También existe otro espacio que podría acoger la celebración, el campo de As Cabazas, pero la organización apuesta por mantenerla en el núcleo urbano. El motivo tiene que ver también con la hostelería local, ya que los establecimientos se encuentran en esta zona y son parte de los negocios que se benefician de la llegada de visitantes.

«Hay que trabajar también para todo el mundo», resume Sendón.

Un desfile que reúne a miles de personas

El esfuerzo tiene una recompensa que se mide también fuera de las propias carrozas. El desfile atrae a vecinos, familias y visitantes y convierte Covas en un punto de encuentro.

Desde que las agrupaciones parten de Prior hasta que finalizan el recorrido, son cientos las personas que participan directamente en la celebración. Y una vez en el núcleo, la organización estima que pueden llegar a concentrarse cerca de 2.000 personas.

«Realmente es un evento que atrae gente», apunta el presidente de la AVV Santa Comba.

Después de 57 años, quizá esa sea la mejor explicación de por qué las carrozas siguen saliendo. No hay una fórmula mágica detrás de su supervivencia. Hay vecinos que se organizan, personas que dedican semanas a preparar un disfraz, plataformas que hay que conseguir, estructuras que construir y grupos que vuelven a reunirse cada verano.

También hay nuevas generaciones que se incorporan y una comunidad que, año tras año, decide que la tradición merece otro desfile.

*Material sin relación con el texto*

(* ===== verification/GraphValues.v ===== *)
(** * Values of the graph (package graphops, types.go)

    Revisions, attributions, properties, beads, links, owned-link declarations
    and the acceptance law of a bead record. *)

From stdpp Require Import base option list strings gmap sets sorting.
From Stdlib Require Import Ascii ZArith Lia.
From S2P Require Import Prelude GoStr Utf8 GraphPaths GraphNumber GraphJSON GraphGrammar GraphCanon GraphEqual GraphURL GraphScope.

Open Scope string_scope.
Open Scope Z_scope.

(** ** Tokens and revisions *)

(** [hex.EncodeToString]. *)
Fixpoint EncodeToString (b : string) : string :=
  match b with
  | "" => ""
  | String c t =>
      String (str_at lowerHexDigits (Z.shiftr (code c) 4))
        (String (str_at lowerHexDigits (Z.land (code c) 15)) (EncodeToString t))
  end.

(** [entropy] is what [rand.Read] fills the sixteen bytes with. *)
Definition MintOpaqueToken (entropy : string) : string := EncodeToString entropy.

Record Revision := MkRevision { token : string }.

#[export] Instance Revision_eq_dec : EqDecision Revision.
Proof. solve_decision. Defined.

Definition MintRevision (entropy : string) : Revision := MkRevision (MintOpaqueToken entropy).

Definition NewRevision (t : string) : result Revision :=
  if t ==? "" then Err (invalid "a revision must be a nonempty opaque string" [])
  else
    let* _ := validUTF8 t "a revision" in
    Ok (MkRevision t).

Definition Revision_IsZero (r : Revision) : bool := token r ==? "".

(** ** Attributions *)

Definition AttributionBasis := string.
Definition AttributionWriterSupplied : AttributionBasis := "writer-supplied".
Definition AttributionUnknown : AttributionBasis := "unknown".

Definition basis_Valid (b : AttributionBasis) : bool := (b ==? AttributionWriterSupplied) || (b ==? AttributionUnknown).

Record Attribution := MkAttribution { principal : string; basis : AttributionBasis }.

#[export] Instance Attribution_eq_dec : EqDecision Attribution.
Proof. solve_decision. Defined.

Definition NewAttribution (p : string) (b : AttributionBasis) : result Attribution :=
  if p ==? "" then Err (invalid "attribution principal must be nonempty" [])
  else
    let* _ := validUTF8 p "attribution principal" in
    if negb (basis_Valid b) then Err (invalid "attribution basis %q is not writer-supplied or unknown" [b])
    else Ok (MkAttribution p b).

Definition Attribution_IsZero (a : Attribution) : bool := principal a ==? "".

(** ** Properties *)

(** [None] is the nil slice, the empty object. *)
Record Properties := MkProperties { p_canonical : option string }.

#[export] Instance Properties_eq_dec : EqDecision Properties.
Proof. solve_decision. Defined.

Definition emptyObject : string := "{}".

Definition NewProperties (raw : string) : result Properties :=
  match CanonicalizeJSON raw with
  | Err e => Err (invalid "properties: %s" (reason e))
  | Ok canonical =>
      if negb (HasPrefix canonical "{") then Err (invalid "properties must be a JSON object" [])
      else if canonical ==? emptyObject then Ok (MkProperties None)
      else Ok (MkProperties (Some canonical))
  end.

Definition Properties_Bytes (p : Properties) : string := default emptyObject (p_canonical p).

Definition Properties_Equal (p q : Properties) : bool := Properties_Bytes p ==? Properties_Bytes q.

Definition Properties_IsEmpty (p : Properties) : bool := bool_decide (p_canonical p = None).

(** ** Beads and links *)

Record BeadSpec := MkBead {
  b_path : string; b_typeURL : string; b_revision : Revision; b_attribution : Attribution; b_properties : Properties;
}.

(** A bead has the members of its specification. *)
Definition Bead := BeadSpec.

(** [fmt.Errorf("bead %s type: %w", path, err)]. *)
Definition wrap_error (prefix : string) (args : list string) (e : error) : error :=
  Errorf (prefix ++ ": %w") (args ++ err_fmt e :: err_args e)%list.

Este viernes 28 de agosto, las carrozas volverán a recorrer Covas. Serán entre ocho y diez agrupaciones, con más de 200 personas implicadas y miles de espectadores al otro lado del recorrido.

Y, como siempre, habrá que esperar hasta que aparezcan para descubrir qué han preparado.

«Esperamos tener suerte» con el tiempo, dice Sendón. Lo demás ya lo han puesto los vecinos.